RESCUE f42:~ # journalctl
...
 systemd[1]: Enqueued job udev.service/start as 14149229
 systemd[1]: Installed new job udev.service/start as 14149229
 systemd[1]: Trying to enqueue job udev.service/start/replace
 systemd[1]: Incoming traffic on udev-kernel.socket
 systemd[1]: udev-kernel.socket changed running -> listening
 systemd[1]: udev-kernel.socket got notified about service death (failed permanently: no)
 systemd[1]: Started udev Kernel Device Manager.
 systemd[1]: Job udev.service/start finished, result=done
 systemd[1]: Starting of udev.service requested but condition failed. Ignoring.
 systemd[1]: ConditionPathExists=/sbin/udevd failed for udev.service.
 systemd[1]: udev-kernel.socket changed listening -> running
 systemd[1]: Enqueued job udev.service/start as 14149223
 systemd[1]: Installed new job udev.service/start as 14149223
 systemd[1]: Trying to enqueue job udev.service/start/replace
 systemd[1]: Incoming traffic on udev-kernel.socket
 systemd[1]: udev-kernel.socket changed running -> listening
 systemd[1]: udev-kernel.socket got notified about service death (failed permanently: no)
 systemd[1]: Started udev Kernel Device Manager.
 systemd[1]: Job udev.service/start finished, result=done
 systemd[1]: Starting of udev.service requested but condition failed.

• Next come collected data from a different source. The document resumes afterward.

(** The loop that looks for a virtual base among the indirect primary bases
    reads, at each step, the one at the position [i] of the base: beyond the
    number of indirect primary bases the array is not initialised. *)
Definition is_indirect_primary (primaries : list nat) (i : nat) (b : nat) : res bool :=
  match primaries with
  | [] => Ret false
  | _ :: _ => p ← get (primaries !! i); Ret (b =? p)%nat
  end.

Definition lay_virtual_bases_out (P : class_table) (k : class_type) (primary : option nat)
    (st : layout_info * class_offsets) : res (layout_info * class_offsets) :=
  bases ← class_type_preorder_all_bases P k;
  primaries ← class_type_get_indirect_virtual_primary_bases
                (cxx_abi_class_type_get_primary_base_class P) bases;
  for_each (λ '(i, (b, is_virtual)) st,
    if negb is_virtual then Ret st else
    found ← (if bool_decide (primary = Some b) then Ret true
             else is_indirect_primary primaries i b);
    if found : bool then Ret st else lay_base_out P (base_classes_list k) b true st)
    (imap pair bases) st.

Definition cxx_abi_class_sizeof (P : class_table) (k : class_type) : res class_layout :=
  let st := (LayoutInfo 0 0 1 [] false 0 None,
             ClassOffsets (map (λ _, 0) (base_classes_list k)) [] []) in
  '(primary, st) ← lay_primary_out P k st;
  st ← lay_nonvirtual_bases_out P k primary st;
  st ← lay_data_members_out P (class_type_get_nonstatic_data_members k) st;
  let nvalign := align st.1 in
  let nvsize := size st.1 in
  '(li, co) ← lay_virtual_bases_out P k primary st;
  size' ← next_offset_with_align (size li) (align li);
  let size' := if size' =? 0 then 1 else size' in
  pod_layout ← class_is_pod_layout P k;
  let nvsize :=
    if pod_body cxx11 P (class_type_is_pod cxx11 P) k && negb pod_layout then size' else nvsize in
  Ret (ClassLayout size' (align li) (size li) nvsize nvalign
         (co_bases co) (co_virtual co) (co_placements co)).

(** What [system_v_union_sizeof] asks of a member. *)
Definition field_info_of_member (m : data_member) : field_info :=
  FieldInfo
    (TypeInfo (cxx_type_layout (type_information m))
       (match advance_over_typedefs (type_information m) with
        | TArray e size =>
            Some (match size with Some n => Const n | None => Null end, None, cxx_type_layout e)
        | _ => None
        end))
    (bitfield_size m) (is_unnamed_bitfield m).

Definition cxx_abi_union_sizeof (k : class_type) : res class_layout :=
  '(size, align, ps) ← system_v_union_layout env fdesc
      (map field_info_of_member (class_type_get_nonstatic_data_members k));
  Ret (ClassLayout size align size size align (map (λ _, 0) (base_classes_list k)) [] ps).
End members.

(** [cxx_abi_generic_sizeof] on a class, with the layouts of the classes before
    it, the last one first. *)
Definition layout_at (L : list class_layout) (c : nat) : res class_layout :=
  if (c <? length L)%nat then get (L !! (length L - S c)%nat) else Err Undef.

Definition layout_class (P : class_table) (L : list class_layout) (k : class_type) :
    res class_layout :=
  if is_union k then cxx_abi_union_sizeof (layout_at L) k
  else cxx_abi_class_sizeof (layout_at L) P k.

Fixpoint layout_program (P : class_table) : res (list class_layout) :=
  match P with
  | [] => Ret []
  | k :: P' =>
      L ← layout_program P';
      l ← layout_class P' L k;
      Ret (l :: L)
  end.
End config.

Ignoring.
 systemd[1]: ConditionPathExists=/sbin/udevd failed for udev.service.
...

RESCUE f42:~ # ls /sbin/udevd
ls: cannot access /sbin/udevd: No such file or directory

RESCUE f42:~ # ps auxw | grep udev
root ... /usr/lib/systemd/systemd-udevd

RESCUE f42:~ # ln -s /bin/true /sbin/udevd

RESCUE f42:~ # top
...
  PID USER  ...  %CPU ...  COMMAND
     1  root           0.0          systemd

RESCUE f42:~ # journalctl
...
 systemd[1]: udev.service failed.
 systemd[1]: Unit udev.service entered failed state.
 systemd[1]: Unit udev-kernel.socket entered failed state.
 systemd[1]: udev-kernel.socket changed running -> failed
 systemd[1]: udev-kernel.socket got notified about service death (failed permanently: yes)
 systemd[1]: Failed to start udev Kernel Device Manager.
 systemd[1]: Job udev.service/start finished, result=failed
 systemd[1]: udev.service changed dead -> failed
 systemd[1]: start request repeated too quickly for udev.service
 systemd[1]: Starting udev Kernel Device Manager...
 systemd[1]: ConditionPathExists=/sbin/udevd succeeded for udev.service.

jsmeix commented at 2015-01-20 11:47:

See also https://bugzilla.opensuse.org/show_bug.cgi?id=908854#c9

gdha commented at 2015-01-20 12:49:

That must be introduced by ./skel/default/usr/lib/systemd/system/udev.service script and I think the guilty entry might be Restart=on-failure in the service description.

[Unit]
Description=udev Kernel Device Manager
Wants=udev-control.socket udev-kernel.socket
After=udev-control.socket udev-kernel.socket
Before=basic.target
DefaultDependencies=no
ConditionPathExists=/sbin/udevd

[Service]
Type=notify
OOMScoreAdjust=-1000
Sockets=udev-control.socket udev-kernel.socket
Restart=on-failure
ExecStart=/sbin/udevd

Perhaps adding RestartSec=10s would be enough to reduce the CPU load?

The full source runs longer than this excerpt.